Although phosphoantigen-specific V gamma 2V delta 2 T cells appear to play a role in antimicrobial and anticancer immunity, mucosal immune responses and effector functions of these gamma delta T cells during infection or phospholigand treatment remain poorly characterized. In this study, we demonstrate that the microbial phosphoantigen (E)-4-hydroxy-3-methyl-but-2-enyl pyrophosphate (HMBPP) plus IL-2 treatment of macaques induced a prolonged major expansion of circulating V gamma 2V delta 2 T cells that expressed CD8 and produced cytotoxic perforin during their peak expansion. Interestingly, HMBPP-activated V gamma 2V delta 2 T cells underwent an extraordinary pulmonary accumulation, which lasted for 3-4 mo, although circulating V gamma 2V delta 2 T cells had returned to baseline levels weeks prior.

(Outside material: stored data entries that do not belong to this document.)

Lemma land_bit fl : negb (Z.land fl 1 =? 0) = Z.odd fl /\ negb (Z.land fl 2 =? 0) = Z.odd (fl / 2).
Proof.
  split.
  - change 1 with (Z.ones 1). rewrite Z.land_ones by lia. change (2 ^ 1) with 2. rewrite Zmod_odd. by destruct (Z.odd fl).
  - assert (Z.land fl 2 = 2 * Z.land (fl / 2) 1) as ->.
    { change (Z.land fl 2) with (Z.land fl (Z.shiftl 1 1)). assert (fl / 2 = Z.shiftr fl 1) as -> by (by rewrite Z.shiftr_div_pow2).
      assert (forall z, 2 * z = Z.shiftl z 1) as -> by (intros; rewrite Z.shiftl_mul_pow2; lia).
      apply Z.bits_inj'. intros n Hn. rewrite Z.land_spec, !Z.shiftl_spec, Z.land_spec by lia.
      destruct (Z.eq_dec n 0) as [->|]; [by rewrite !(Z.testbit_neg_r _ (0 - 1)), !andb_false_r by lia|].
      rewrite Z.shiftr_spec by lia. do 2 f_equal. lia. }
    change 1 with (Z.ones 1). rewrite Z.land_ones by lia. change (2 ^ 1) with 2. rewrite Zmod_odd. by destruct (Z.odd (fl / 2)).
Qed.

Lemma decode_tag b t : rest_at b 0 (t :: drop 1 b) -> code_at b 0 = t.
Proof. intros R. unfold code_at. by apply rest_at_byte in R as [-> _]. Qed.

(** The update message, old tuple or not. *)
Lemma update_reads s id old new r ovs vs : let b := render (PUpdate id old new) in
  wf_pgmsg (PUpdate id old new) -> relations s !! id = Some r ->
  match old with Some (_, cs) => cells_are r 0 cs ovs | None => True end -> cells_are r 0 new vs ->
  let o := (fun p => (p.1, row_of r 0 ovs [])) <$> old in
  let nw := match old with
            | Some (OldFull, _) => if hydrateToast s then hydrate (row_of r 0 ovs []) (row_of r 0 vs []) (unchanged_of r 0 vs) else row_of r 0 vs []
            | _ => row_of r 0 vs [] end in
  update_msg b s = (match old with Some (OldFull, _) => s | _ => (warnIdentity r true s).1 end,
    Ok (EvUpdate (schema (info r)) (table (info r)) nw (unchanged_of r 0 vs) (key_changed r o (unchanged_of r 0 vs) nw) o)).
Proof.
  intros b (Hid & Ho & Hn) Er Hco Hcn o nw. assert (rest_at b 0 (b ++ [])) as Hb by (rewrite app_nil_r; apply rest_at_0).
  unfold b at 2 in Hb. cbn [render app] in Hb. rewrite <- !app_assoc in Hb. apply rest_at_byte in Hb as [_ Hb]. rewrite Z.add_0_l in Hb.
  unfold update_msg. unfold mbind at 1, M_bind at 1, get. apply rest_at_i32 in Hb as [-> Hb]; [|done]. change (1 + 4) with 5 in Hb.
  unfold mbind at 1, M_bind at 1, lift at 1. cbn [mbind res_bind]. unfold rel. rewrite Er.
  unfold code_at. subst o nw. destruct old as [[k cs]|].
  - cbn [app] in Hb. apply rest_at_byte in Hb as [-> Hb]. change (5 + 1) with 6 in Hb. cbn [from_option]. unfold Datatypes.id.
    destruct (tuple_reads _ _ _ _ _ _ Hco Ho Hb) as [Eo Hb'].
    apply rest_at_byte in Hb' as [_ Hb']. destruct (tuple_reads _ _ _ _ _ _ Hcn Hn Hb') as [En _].
    destruct k; cbn [kind_byte]; rewrite bool_decide_true by (repeat constructor);
      unfold mbind at 1, M_bind at 1, lift at 1; rewrite Eo; cbn [mbind res_bind M_bind Z.eqb Pos.eqb];
      [rewrite (bind_Ok _ _ _ _ _ (warnIdentity_ok r true s))|]; unfold lift; rewrite En; done.
  - cbn [app] in Hb. apply rest_at_byte in Hb as [-> Hb]. change (5 + 1) with 6 in Hb. cbn [from_option]. unfold Datatypes.id.
    destruct (tuple_reads _ _ _ _ _ _ Hcn Hn Hb) as [En _]. rewrite bool_decide_false by (rewrite !elem_of_cons, elem_of_nil; lia).
    unfold mbind at 1, M_bind at 1, lift at 1. rewrite (bind_Ok _ _ _ _ _ (warnIdentity_ok r true s)). unfold lift. by rewrite En.
Qed.

Lemma truncate_reads s ids rs b o : Forall2 (fun id r => relations s !! id = Some r) ids rs -> Forall i32_range ids ->
  rest_at b o (concat (be 4 <$> ids)) ->
  truncate_tables (length ids) s b o = Ok ((fun r => (schema (info r), table (info r))) <$> rs).
Proof.
  intros Hr. revert o. induction Hr as [|id r ids rs E _ IH]; intros o Hi Hb; [done|]. apply Forall_cons in Hi as [Hi Hi'].
  rewrite fmap_cons in Hb. cbn [concat length truncate_tables] in *. apply rest_at_i32 in Hb as [-> Hb]; [|done].
  cbn [mbind res_bind]. unfold rel. rewrite E. cbn [mbind res_bind]. by rewrite (IH _ Hi' Hb).
Qed.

The V gamma 2V delta 2 T cells that accumulated in the lung following HMBPP/IL-2 cotreatment displayed an effector memory phenotype, as follows: CCR5(+)CCR7(-)CD45RA(-)CD27(+) and were able to re-recognize phosphoantigen and produce copious amounts of IFN-gamma up to 15 wk after treatment. Furthermore, the capacity of massively expanded V gamma 2V delta 2 T cells to produce cytokines in vivo coincided with an increase in numbers of CD4(+) and CD8(+) alpha beta T cells after HMBPP/IL-2 cotreatment as well as substantial perforin expression by CD3(+)V gamma 2(-) T cells. Thus, the prolonged HMBPP-driven antimicrobial and cytotoxic responses of pulmonary and systemic V gamma 2V delta 2 T cells may confer immunotherapeutics against infectious diseases and cancers.